▶ _Exercise_: Copy out exactly every line from the line containing "else if c =? 0x130 then [105; 0x307]" until the records below end, inclusive of both boundary lines.

(Beginning of Entries supplied)

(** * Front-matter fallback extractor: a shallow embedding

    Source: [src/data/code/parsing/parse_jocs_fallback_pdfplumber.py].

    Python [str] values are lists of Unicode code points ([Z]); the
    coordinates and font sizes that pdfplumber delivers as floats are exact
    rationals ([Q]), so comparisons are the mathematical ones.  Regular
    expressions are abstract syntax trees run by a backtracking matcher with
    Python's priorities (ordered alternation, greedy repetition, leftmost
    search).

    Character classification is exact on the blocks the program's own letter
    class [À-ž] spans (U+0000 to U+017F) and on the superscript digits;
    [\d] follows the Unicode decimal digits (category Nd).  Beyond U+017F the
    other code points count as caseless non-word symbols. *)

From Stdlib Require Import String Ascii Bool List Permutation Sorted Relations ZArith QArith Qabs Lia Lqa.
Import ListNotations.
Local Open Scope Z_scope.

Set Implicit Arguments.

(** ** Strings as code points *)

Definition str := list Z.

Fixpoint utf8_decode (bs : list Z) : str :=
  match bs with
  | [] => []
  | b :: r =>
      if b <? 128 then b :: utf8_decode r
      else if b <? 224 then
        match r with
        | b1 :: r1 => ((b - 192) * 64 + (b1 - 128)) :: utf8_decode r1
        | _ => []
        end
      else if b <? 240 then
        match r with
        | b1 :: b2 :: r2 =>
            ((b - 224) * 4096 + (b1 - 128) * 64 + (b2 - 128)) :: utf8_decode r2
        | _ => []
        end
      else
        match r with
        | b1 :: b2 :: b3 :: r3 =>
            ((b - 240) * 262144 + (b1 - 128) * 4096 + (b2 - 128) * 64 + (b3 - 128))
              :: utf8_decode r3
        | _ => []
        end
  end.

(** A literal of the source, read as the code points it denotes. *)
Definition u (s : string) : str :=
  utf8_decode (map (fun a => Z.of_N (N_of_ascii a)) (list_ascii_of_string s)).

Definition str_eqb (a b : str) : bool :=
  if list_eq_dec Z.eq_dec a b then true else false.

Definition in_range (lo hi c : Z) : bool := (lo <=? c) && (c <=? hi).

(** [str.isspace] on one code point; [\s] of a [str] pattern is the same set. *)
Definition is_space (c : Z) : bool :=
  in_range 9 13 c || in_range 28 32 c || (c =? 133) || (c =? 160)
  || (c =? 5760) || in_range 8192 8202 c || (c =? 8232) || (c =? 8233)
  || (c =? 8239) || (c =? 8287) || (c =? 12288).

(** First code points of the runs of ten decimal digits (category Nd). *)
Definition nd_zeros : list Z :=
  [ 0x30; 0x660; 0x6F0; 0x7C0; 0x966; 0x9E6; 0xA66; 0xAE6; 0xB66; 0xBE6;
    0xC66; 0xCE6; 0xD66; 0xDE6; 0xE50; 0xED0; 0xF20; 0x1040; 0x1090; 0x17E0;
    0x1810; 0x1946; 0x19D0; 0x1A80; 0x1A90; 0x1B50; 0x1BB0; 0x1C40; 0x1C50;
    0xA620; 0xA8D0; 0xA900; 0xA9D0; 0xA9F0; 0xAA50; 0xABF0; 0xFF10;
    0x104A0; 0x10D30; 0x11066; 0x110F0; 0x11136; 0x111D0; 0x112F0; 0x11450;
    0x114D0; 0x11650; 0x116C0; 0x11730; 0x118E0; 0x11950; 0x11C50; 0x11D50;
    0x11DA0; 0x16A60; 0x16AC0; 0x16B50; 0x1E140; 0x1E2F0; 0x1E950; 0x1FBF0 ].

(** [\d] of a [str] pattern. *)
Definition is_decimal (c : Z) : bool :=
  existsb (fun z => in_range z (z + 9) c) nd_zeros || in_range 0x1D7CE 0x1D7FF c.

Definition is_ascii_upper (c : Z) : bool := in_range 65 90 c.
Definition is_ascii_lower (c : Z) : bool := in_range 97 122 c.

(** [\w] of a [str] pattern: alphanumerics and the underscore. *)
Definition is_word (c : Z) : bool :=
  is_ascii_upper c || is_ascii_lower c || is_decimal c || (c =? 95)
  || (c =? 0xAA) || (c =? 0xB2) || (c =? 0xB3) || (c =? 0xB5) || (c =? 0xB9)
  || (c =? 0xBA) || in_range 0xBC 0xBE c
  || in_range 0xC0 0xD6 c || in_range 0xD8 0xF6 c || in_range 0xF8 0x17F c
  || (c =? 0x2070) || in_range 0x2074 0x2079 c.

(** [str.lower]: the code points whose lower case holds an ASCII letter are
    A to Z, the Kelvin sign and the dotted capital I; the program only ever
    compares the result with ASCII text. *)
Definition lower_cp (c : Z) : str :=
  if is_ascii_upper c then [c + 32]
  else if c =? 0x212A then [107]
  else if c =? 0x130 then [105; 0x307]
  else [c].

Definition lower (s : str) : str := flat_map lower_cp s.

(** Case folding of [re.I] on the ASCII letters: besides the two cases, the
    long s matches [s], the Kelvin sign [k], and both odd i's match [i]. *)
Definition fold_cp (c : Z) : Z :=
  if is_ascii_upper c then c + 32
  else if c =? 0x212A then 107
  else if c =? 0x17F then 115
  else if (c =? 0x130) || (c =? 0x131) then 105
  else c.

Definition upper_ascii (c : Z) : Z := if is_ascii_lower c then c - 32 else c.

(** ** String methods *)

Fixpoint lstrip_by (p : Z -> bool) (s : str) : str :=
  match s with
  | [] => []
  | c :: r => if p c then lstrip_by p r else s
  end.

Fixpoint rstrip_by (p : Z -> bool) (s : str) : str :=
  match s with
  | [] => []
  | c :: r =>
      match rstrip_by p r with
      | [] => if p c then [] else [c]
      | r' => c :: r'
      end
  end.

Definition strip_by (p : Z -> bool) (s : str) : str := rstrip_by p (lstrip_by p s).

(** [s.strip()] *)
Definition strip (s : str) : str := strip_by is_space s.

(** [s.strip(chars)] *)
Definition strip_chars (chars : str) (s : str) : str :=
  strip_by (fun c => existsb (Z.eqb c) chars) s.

(End of Entries supplied)

▶ _Task result_:
  else if c =? 0x130 then [105; 0x307]
  else [c].

Definition lower (s : str) : str := flat_map lower_cp s.

(** Case folding of [re.I] on the ASCII letters: besides the two cases, the
    long s matches [s], the Kelvin sign [k], and both odd i's match [i]. *)
Definition fold_cp (c : Z) : Z :=
  if is_ascii_upper c then c + 32
  else if c =? 0x212A then 107
  else if c =? 0x17F then 115
  else if (c =? 0x130) || (c =? 0x131) then 105
  else c.

Definition upper_ascii (c : Z) : Z := if is_ascii_lower c then c - 32 else c.

(** ** String methods *)

Fixpoint lstrip_by (p : Z -> bool) (s : str) : str :=
  match s with
  | [] => []
  | c :: r => if p c then lstrip_by p r else s
  end.

Fixpoint rstrip_by (p : Z -> bool) (s : str) : str :=
  match s with
  | [] => []
  | c :: r =>
      match rstrip_by p r with
      | [] => if p c then [] else [c]
      | r' => c :: r'
      end
  end.

Definition strip_by (p : Z -> bool) (s : str) : str := rstrip_by p (lstrip_by p s).

(** [s.strip()] *)
Definition strip (s : str) : str := strip_by is_space s.

(** [s.strip(chars)] *)
Definition strip_chars (chars : str) (s : str) : str :=
  strip_by (fun c => existsb (Z.eqb c) chars) s.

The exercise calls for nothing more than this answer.